For simply filtering floats with basically free predicate, we get:
runtests(filterfun1, V1)
copy 20000 elements / 160000 bytes
15.445 μs (2 allocations: 156.33 KiB)
filter 14016 elements
202.288 μs (14 allocations: 256.70 KiB)
pushfilter
189.827 μs (14 allocations: 256.70 KiB)
171.366 μs (0 allocations: 0 bytes)
fastfilter
93.226 μs (2 allocations: 156.39 KiB)
90.069 μs (0 allocations: 0 bytes)
fastfilter_branchfree
27.224 μs (2 allocations: 156.39 KiB)
26.546 μs (0 allocations: 0 bytes)
For the somewhat larger struct, we get:
runtests(filterfun1, V4)
runtests(filterfun4, V4)
copy 20000 elements / 640000 bytes
73.337 μs (2 allocations: 625.08 KiB)
filter 14022 elements
304.179 μs (14 allocations: 1.00 MiB)
pushfilter
277.417 μs (14 allocations: 1.00 MiB)
207.107 μs (0 allocations: 0 bytes)
fastfilter
117.116 μs (2 allocations: 625.14 KiB)
111.964 μs (0 allocations: 0 bytes)
fastfilter_branchfree
74.003 μs (2 allocations: 625.14 KiB)
67.018 μs (0 allocations: 0 bytes)
copy 20000 elements / 640000 bytes
72.549 μs (2 allocations: 625.08 KiB)
filter 15868 elements
400.494 μs (14 allocations: 1.00 MiB)
pushfilter
385.974 μs (14 allocations: 1.00 MiB)
323.148 μs (0 allocations: 0 bytes)
fastfilter
196.761 μs (2 allocations: 625.14 KiB)
188.847 μs (0 allocations: 0 bytes)
fastfilter_branchfree
134.430 μs (2 allocations: 625.14 KiB)
143.983 μs (0 allocations: 0 bytes)
and for the even larger one:
runtests(filterfun1, V8)
runtests(filterfun8, V8)
copy 20000 elements / 1280000 bytes
145.466 μs (2 allocations: 1.22 MiB)
filter 14029 elements
500.910 μs (14 allocations: 2.00 MiB)
pushfilter
451.093 μs (14 allocations: 2.00 MiB)
256.953 μs (0 allocations: 0 bytes)
fastfilter
164.108 μs (2 allocations: 1.22 MiB)
149.048 μs (0 allocations: 0 bytes)
fastfilter_branchfree
143.316 μs (2 allocations: 1.22 MiB)
117.722 μs (0 allocations: 0 bytes)
copy 20000 elements / 1280000 bytes
145.203 μs (2 allocations: 1.22 MiB)
filter 16425 elements
783.321 μs (15 allocations: 3.00 MiB)
pushfilter
733.565 μs (15 allocations: 3.00 MiB)
447.273 μs (0 allocations: 0 bytes)
fastfilter
299.561 μs (2 allocations: 1.22 MiB)
281.358 μs (0 allocations: 0 bytes)
fastfilter_branchfree
245.805 μs (2 allocations: 1.22 MiB)
234.719 μs (0 allocations: 0 bytes)
What do we take from this? To me, the most disturbing part is the variant where we filter into a pre-allocated vector of sufficient size; there, it is the ccall that is killing us. I am quite surprised that the ccall overhead is not going through the roof for larger structs, in a context where we profit quite a lot from our valuable registers.

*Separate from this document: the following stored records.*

(** * The gcp-secrets deploy executor

    A shallow embedding of
    [packages/gcp-secrets/src/executors/deploy/deploy.impl.ts]
    ([deployExecutor], [getCommandOptions], [addLabelsIfNeeded]) and the
    properties of the reconciliation it performs: which gcloud commands are
    issued, in which order, what is written to the definition files, and how
    the per-secret results are aggregated. *)

From Stdlib Require Import ZArith Ascii String List Permutation Lia.
From Stdlib Require Import DecimalString DecimalNat.
From stdpp Require Import base decidable option list strings gmap.

Local Open Scope string_scope.
Local Open Scope list_scope.

(** ** The JavaScript built-ins the executor relies on *)

Module JS.

(** Strings are sequences of bytes (the UTF-8 encoding of a well-formed
    JavaScript string). *)

Definition chr (n : nat) : ascii := ascii_of_nat n.
Definition str1 (c : ascii) : string := String c EmptyString.

(** The double-quote character. *)
Definition dq : ascii := chr 34.
Definition bs : ascii := chr 92.

(** [s.split(sep)] for a non-empty separator: the string is scanned from
    left to right, every occurrence of [sep] found after the end of the
    previous one closes a piece.  [skip] counts the characters of a matched
    separator that are still to be dropped, [cur] is the piece being read. *)
Fixpoint split_from (sep s : string) (skip : nat) (cur : string) : list string :=
  match s with
  | EmptyString => [cur]
  | String c s' =>
      match skip with
      | S k => split_from sep s' k cur
      | O =>
          if String.prefix sep s
          then cur :: split_from sep s' (String.length sep - 1) EmptyString
          else split_from sep s' 0 (cur +:+ str1 c)
      end
  end.

Definition split (sep s : string) : list string := split_from sep s 0 EmptyString.

(** [parts.join(sep)] *)
Fixpoint join (sep : string) (parts : list string) : string :=
  match parts with
  | [] => EmptyString
  | [p] => p
  | p :: rest => p +:+ sep +:+ join sep rest
  end.

(** [s.split(sep).pop()]: the last piece ([split] never returns the empty
    array). *)
Definition split_pop (sep s : string) : string :=
  List.last (split sep s) EmptyString.

(** [list.includes(x)] on strings. *)
Definition includes (l : list string) (x : string) : bool :=
  existsb (String.eqb x) l.

(** JavaScript numbers, as far as the executor needs them: the doubles
    whose value is an integer, the two infinities and NaN.  [Num z] is the
    double of value [z]; the two zeros are one ([-0] is only ever
    subtracted from). *)
Inductive number := Num (z : Z) | NaN | Infinity (negative : bool).

(** The Number value for an integer: the nearest double, ties to the even
    significand, infinite from [2^1024] on.  Integers up to [2^53] in
    absolute value are doubles. *)
Definition numberValue (z : Z) : number :=
  let m := Z.abs z in
  if (m <=? 2 ^ 53)%Z then Num z
  else
    let e := (Z.log2 m - 52)%Z in
    let significand := Z.shiftr m e in
    let rest := Z.land m (Z.ones e) in
    let half := Z.shiftl 1 (e - 1) in
    let rounded :=
      if (half <? rest)%Z || ((rest =? half)%Z && Z.odd significand)
      then (significand + 1)%Z else significand in
    let v := Z.shiftl rounded e in
    if (2 ^ 1024 <=? v)%Z then Infinity (z <? 0)%Z else Num (Z.sgn z * v).

(** [a - b] on doubles: the exact difference, rounded. *)
Definition minus (a b : number) : number :=
  match a, b with
  | Num x, Num y => numberValue (x - y)
  | Infinity s, Num _ => Infinity s
  | Num _, Infinity s => Infinity (negb s)
  | Infinity s, Infinity t => if Bool.eqb s t then NaN else Infinity s
  | _, _ => NaN
  end.

(** White space, as [parseInt] skips it, in UTF-8: the one-byte characters
    TAB, LF, VT, FF, CR and SP; *)
Definition white1 (a : nat) : bool :=
  (((9 <=? a) && (a <=? 13)) || (a =? 32))%nat.

(** the first byte of a longer white-space character; *)
Definition white_lead (a : nat) : bool :=
  ((a =? 194) || (a =? 225) || (a =? 226) || (a =? 227) || (a =? 239))%nat.

(** U+00A0; *)
Definition white2 (a b : nat) : bool :=
  ((a =? 194) && (b =? 160))%nat.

Also, avoiding push appears to be worth it for inner loops, even if you need to implement your own exponential resizing scheme. Branch-free versions are quite situational, so I’m not sure whether to advertise them. If the vector-resizing operations became builtin, then one could maybe avoid a lot of the overhead (call into C-runtime only if an actual memory resize is necessary). If vector could stop storing the useless size(V,1), using length(V) only, then one could get rid of even more of the overhead. Not sure whether the latter is possible without problems at other places.
PS. I tested against copy, not copy!, which is why there is any chance of getting faster than it. Also, on julia 0.6.2.